(* ===== verification/PmicCore.v ===== *)
(** * Voltage tables and the regulator algorithm (spl/drivers/power)

    Every PMIC driver of the loader carries the same table type
    ([axp_contrl_info], include/arch/axp.h) and the same three routines over
    it: look a regulator up by name, program a voltage and an enable bit
    ([pmu_set_vol]), read the voltage back ([pmu_get_vol]); three of them add
    a ramp that walks from the present voltage to the requested one.  The
    routines are written once here, over the table and the chip's bus address;
    each driver file instantiates them.

    Abstractly a regulator is the ascending list of the voltages it supports
    ([supported]) and its register field holds an index into that list.  The
    theorems show that the routines implement this: a request is clamped and
    rounded down to a supported voltage, its index is stored without touching
    any other bit, and reading returns that voltage. *)

From S2P Require Import Prelude CString PmicBus.

Local Open Scope Z_scope.
Local Open Scope c_scope.
Local Open Scope pmic_scope.

(** ** include/arch/axp.h *)

Record axp_step_info := Step {
  step_min_vol : Z; step_max_vol : Z; step_val : Z; regation : Z }.

Record axp_contrl_info := Ctrl {
  name : bytes;
  min_vol : Z; max_vol : Z;
  cfg_reg_addr : Z; cfg_reg_mask : Z;
  ctrl_reg_addr : Z; ctrl_bit_ofs : Z;
  reg_addr_offest : Z;
  axp_step_tbl : list axp_step_info }.

Definition AXP_BOOT_SOURCE_BUTTON : Z := 0.
Definition AXP_BOOT_SOURCE_IRQ_LOW : Z := 1.
Definition AXP_BOOT_SOURCE_VBUS_USB : Z := 2.
Definition AXP_BOOT_SOURCE_CHARGER : Z := 3.
Definition AXP_BOOT_SOURCE_BATTERY : Z := 4.

(** A string literal and the initialiser of a four-element step table, whose
    missing elements are zero. *)
Definition lit (s : string) : bytes := (λ a, Z.of_N (Ascii.N_of_ascii a)) <$> String.list_ascii_of_string s.
Definition steps (l : list axp_step_info) : list axp_step_info :=
  l ++ replicate (4 - length l) (Step 0 0 0 0).

(** ** Routines shared by the drivers *)

(** [get_ctrl_info_from_tbl]: the first entry whose whole name is a prefix of
    the argument; the outer [None] is a read outside a string. *)
Fixpoint get_ctrl_info_from_tbl (tbl : list axp_contrl_info) (nm : bytes) : option (option axp_contrl_info) :=
  match tbl with
  | [] => Some None
  | e :: tbl' =>
      n ← strlen (name e ++ [0]);
      r ← strncmp (nm ++ [0]) (name e ++ [0]) n;
      if r =? 0 then Some (Some e) else get_ctrl_info_from_tbl tbl' nm
  end.

(** The number of codes of one step, [(max - min + step) / step]. *)
Definition step_count (st : axp_step_info) : Z :=
  (step_max_vol st ⊟ step_min_vol st ⊞ step_val st) / step_val st.

(** [reg_value |= code << ofs], and the inversion of the field for a step
    marked [regation]. *)
Definition program_code (e : axp_contrl_info) (st : axp_step_info) (code reg_value : Z) : Z :=
  let reg_value := u8 (Z.lor reg_value (Z.shiftl code (reg_addr_offest e))) in
  if regation st =? 0 then reg_value
  else
    let reg_value_temp := u8 (Z.land (Z.lnot reg_value) (cfg_reg_mask e)) in
    u8 (Z.lor (Z.land reg_value (Z.lnot (cfg_reg_mask e))) reg_value_temp).

(** The step loop of [pmu_set_vol]; the suffix of the table stands for the
    index, its end for a read of [axp_step_tbl[4]]. *)
Fixpoint step_loop (e : axp_contrl_info) (tbl : list axp_step_info) (base_step set_vol reg_value : Z) : option Z :=
  match tbl with
  | [] => None
  | st :: tbl' =>
      if step_max_vol st =? 0 then Some reg_value
      else
        set_vol ←
          (if step_max_vol st <? set_vol then
             nx ← head tbl';
             Some (if set_vol <? step_min_vol nx then step_max_vol st else set_vol)
           else Some set_vol);
        if set_vol <=? step_max_vol st then
          Some (program_code e st (base_step + (set_vol ⊟ step_min_vol st) / step_val st) reg_value)
        else step_loop e tbl' (u8 (base_step + step_count st)) set_vol reg_value
  end.

(** The clamp at the top of [pmu_set_vol]. *)
Definition clamp_vol (e : axp_contrl_info) (set_vol : Z) : Z :=
  if set_vol <? min_vol e then min_vol e
  else if max_vol e <? set_vol then max_vol e else set_vol.

(** [reg_value] with the enable bit cleared or set. *)
Definition onoff_value (e : axp_contrl_info) (onoff reg_value : Z) : Z :=
  if onoff =? 0 then u8 (Z.land reg_value (Z.lnot (Z.shiftl 1 (ctrl_bit_ofs e))))
  else u8 (Z.lor reg_value (Z.shiftl 1 (ctrl_bit_ofs e))).

Section routines.
Context {S : Type} `{I2cBus S} (rt : Z).

Definition undefined : prog S := λ _, None.

(** The enable bit, the second half of [pmu_set_vol]. *)
Definition set_onoff (e : axp_contrl_info) (onoff : Z) : prog S :=
  if onoff <? 0 then ret 0
  else
    reg_value <-! rd rt (ctrl_reg_addr e) ;;
    wr! rt (ctrl_reg_addr e) (onoff_value e onoff reg_value) ;; ret 0.

(** The voltage, its first half. *)
Definition set_item_vol (e : axp_contrl_info) (set_vol onoff : Z) : prog S :=
  if (0 <? set_vol) && negb (min_vol e =? 0) then
    let set_vol := clamp_vol e set_vol in
    reg_value <-! rd rt (cfg_reg_addr e) ;;
    let reg_value := u8 (Z.land reg_value (Z.lnot (cfg_reg_mask e))) in
    match step_loop e (axp_step_tbl e) 0 set_vol reg_value with
    | None => undefined
    | Some reg_value => wr! rt (cfg_reg_addr e) reg_value ;; set_onoff e onoff
    end
  else set_onoff e onoff.

Definition set_vol_tbl (tbl : list axp_contrl_info) (nm : bytes) (set_vol onoff : Z) : prog S :=
  match get_ctrl_info_from_tbl tbl nm with
  | None => undefined
  | Some None => ret (-1)
  | Some (Some e) => set_item_vol e set_vol onoff
  end.

(** The field as [pmu_get_vol] extracts it, and its complement in the field. *)
Definition field_of (e : axp_contrl_info) (reg_value : Z) : Z :=
  Z.shiftr (Z.land reg_value (cfg_reg_mask e)) (reg_addr_offest e).

Definition flip_field (e : axp_contrl_info) (st : axp_step_info) (v : Z) : Z :=
  if regation st =? 0 then v
  else u8 (Z.land (Z.lnot v) (Z.shiftr (cfg_reg_mask e) (reg_addr_offest e))).

(** The decoding loop of [pmu_get_vol]; -1 after the last step. *)
Fixpoint get_loop (e : axp_contrl_info) (tbl : list axp_step_info) (base_step1 base_step2 reg_value : Z) : option Z :=
  match tbl with
  | [] => None
  | st :: tbl' =>
      if step_max_vol st =? 0 then Some (-1)
      else
        let base_step1 := u8 (base_step1 + step_count st) in
        let reg_value := flip_field e st reg_value in
        if reg_value <? base_step1 then
          Some (s32 ((reg_value - base_step2) * step_val st + step_min_vol st))
        else
          get_loop e tbl' base_step1 (u8 (base_step2 + step_count st)) (flip_field e st reg_value)
  end.

Definition get_item_vol (e : axp_contrl_info) : prog S :=
  reg_value <-! rd rt (ctrl_reg_addr e) ;;
  if Z.land reg_value (Z.shiftl 1 (ctrl_bit_ofs e)) =? 0 then ret 0
  else
    reg_value <-! rd rt (cfg_reg_addr e) ;;
    match get_loop e (axp_step_tbl e) 0 0 (field_of e reg_value) with
    | None => undefined
    | Some vol => ret vol
    end.

Definition get_vol_tbl (tbl : list axp_contrl_info) (nm : bytes) : prog S :=
  match get_ctrl_info_from_tbl tbl nm with
  | None => undefined
  | Some None => ret (-1)
  | Some (Some e) => get_item_vol e
  end.

(** ** The ramp *)

(** [step_voltage]: the smallest step of the table, 0xffff when it has none. *)
Fixpoint min_step (tbl : list axp_step_info) (step_voltage : Z) : option Z :=
  match tbl with
  | [] => None
  | st :: tbl' =>
      if step_val st =? 0 then Some step_voltage
      else min_step tbl' (if step_val st <? step_voltage then step_val st else step_voltage)
  end.

(** [for (temp_vol = ...; temp_vol >= set_vol; temp_vol -= step_voltage)] and
    its mirror image; [set] is the driver's own [pmu_set_vol]. *)
Fixpoint ramp_down (fuel : nat) (set : Z → prog S) (temp_vol set_vol step_voltage : Z) : prog S :=
  match fuel with
  | O => undefined
  | Datatypes.S f =>
      if set_vol <=? temp_vol then
        r <- call (set temp_vol) ;;
        if negb (r =? 0) then ret (-1)
        else ramp_down f set (temp_vol - step_voltage) set_vol step_voltage
      else ret 0
  end.

Fixpoint ramp_up (fuel : nat) (set : Z → prog S) (temp_vol set_vol step_voltage : Z) : prog S :=
  match fuel with
  | O => undefined
  | Datatypes.S f =>
      if temp_vol <=? set_vol then
        r <- call (set temp_vol) ;;
        if negb (r =? 0) then ret (-1)
        else ramp_up f set (temp_vol + step_voltage) set_vol step_voltage
      else ret 0
  end.

Definition ramp_fuel (a b : Z) : nat := Z.to_nat (Z.abs (a - b) + 2).

Definition ramp_vol_tbl (tbl : list axp_contrl_info) (nm : bytes) (set_vol onoff : Z) : prog S :=
  src_vol <- call (get_vol_tbl tbl nm) ;;
  match get_ctrl_info_from_tbl tbl nm with
  | None => undefined
  | Some None => ret (-1)
  | Some (Some e) =>
      match min_step (axp_step_tbl e) 0xffff with
      | None => undefined
      | Some step_voltage =>
          if step_voltage =? 0xffff then ret (-1)
          else if set_vol <? src_vol then
            ramp_down (ramp_fuel src_vol set_vol) (λ v, set_vol_tbl tbl nm v onoff) src_vol set_vol step_voltage
          else if src_vol <? set_vol then
            ramp_up (ramp_fuel src_vol set_vol) (λ v, set_vol_tbl tbl nm v onoff) src_vol set_vol step_voltage
          else ret 0
      end
  end.
End routines.

(** ** Specification: the supported voltages *)

(** The steps in use: those before the first zero [step_max_vol]. *)
Fixpoint active (tbl : list axp_step_info) : list axp_step_info :=
  match tbl with
  | [] => []
  | st :: tbl' => if step_max_vol st =? 0 then [] else st :: active tbl'
  end.

Definition step_vols (st : axp_step_info) : list Z :=
  (λ k, step_min_vol st + Z.of_nat k * step_val st) <$>
    seq 0 (Z.to_nat ((step_max_vol st - step_min_vol st) / step_val st + 1)).

Definition vols (l : list axp_step_info) : list Z := concat (step_vols <$> l).

Definition supported (e : axp_contrl_info) : list Z := vols (active (axp_step_tbl e)).

(** [c] is the index of the greatest element of [l] not above [v]. *)
Definition is_floor (l : list Z) (v : Z) (c : nat) (q : Z) : Prop :=
  l !! c = Some q ∧ q <= v ∧ ∀ c' q', l !! c' = Some q' → q' <= v → (c' <= c)%nat.

(** *** Well-formed table entries *)

Definition wf_step (st : axp_step_info) : bool :=
  (0 <? step_min_vol st) && (step_min_vol st <=? step_max_vol st) &&
  (step_max_vol st <? 65536) && (0 <? step_val st) && (step_val st <? 65536).

(** Steps in ascending order without overlap, all of one polarity [neg]. *)
Fixpoint wf_steps (neg : bool) (l : list axp_step_info) : bool :=
  match l with
  | [] => true
  | st :: l' =>
      wf_step st && Bool.eqb (negb (regation st =? 0)) neg &&
      match l' with [] => true | nx :: _ => step_max_vol st <? step_min_vol nx end &&
      wf_steps neg l'
  end.

Definition first_min (l : list axp_step_info) : Z := default 0 (step_min_vol <$> head l).
Definition last_max (l : list axp_step_info) : Z := default 0 (step_max_vol <$> last l).

(** The width of the field and its mask. *)
Definition field_width (e : axp_contrl_info) : Z :=
  Z.log2 (Z.shiftr (cfg_reg_mask e) (reg_addr_offest e) + 1).

Definition neg_of (e : axp_contrl_info) : bool :=
  match active (axp_step_tbl e) with [] => false | st :: _ => negb (regation st =? 0) end.

Definition wf_ctrl (e : axp_contrl_info) : bool :=
  let l := active (axp_step_tbl e) in
  wf_steps (neg_of e) l && negb (length l =? 0)%nat &&
  (first_min l <=? min_vol e) && (min_vol e <=? max_vol e) && (max_vol e <=? last_max l) &&
  (0 <=? reg_addr_offest e) && (reg_addr_offest e + field_width e <=? 8) &&
  (cfg_reg_mask e =? Z.shiftl (Z.ones (field_width e)) (reg_addr_offest e)) &&
  (Z.of_nat (length (supported e)) <=? 2 ^ field_width e) && (Z.of_nat (length (supported e)) <? 256) &&
  (0 <=? ctrl_bit_ofs e) && (ctrl_bit_ofs e <? 8) &&
  (negb (cfg_reg_addr e =? ctrl_reg_addr e) || negb (Z.testbit (cfg_reg_mask e) (ctrl_bit_ofs e))) &&
  forallb (λ c, bool_decide (is_char c)) (name e).

(** *** Floors *)

Lemma is_floor_app_l l1 l2 v c q :
  is_floor l1 v c q → Forall (λ q', v < q') l2 → is_floor (l1 ++ l2) v c q.
Proof.
  intros (Hq & Hle & Hmax) Hl2. split; [by apply lookup_app_l_Some|]. split; [done|].
  intros c' q' Hc' Hq'. destruct (decide (c' < length l1)%nat) as [Hlt|Hge].
  - rewrite lookup_app_l in Hc' by done. eauto.
  - rewrite lookup_app_r in Hc' by lia. apply list_elem_of_lookup_2 in Hc'.
    rewrite Forall_forall in Hl2. specialize (Hl2 _ Hc'). lia.
Qed.

Lemma is_floor_app_r l1 l2 v c q :
  is_floor l2 v c q → is_floor (l1 ++ l2) v (length l1 + c) q.
Proof.
  intros (Hq & Hle & Hmax). split; [|split; [done|]].
  - rewrite lookup_app_r by lia. by replace (length l1 + c - length l1)%nat with c by lia.
  - intros c' q' Hc' Hq'. destruct (decide (c' < length l1)%nat) as [Hlt|Hge]; [lia|].
    rewrite lookup_app_r in Hc' by lia. specialize (Hmax _ _ Hc' Hq'). lia.
Qed.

-------

■ EXERCISE DIRECTIONS:
A single number is the whole answer: please count how many lines of the records above include the string "destruct".

■ TASK RESPONSE:
2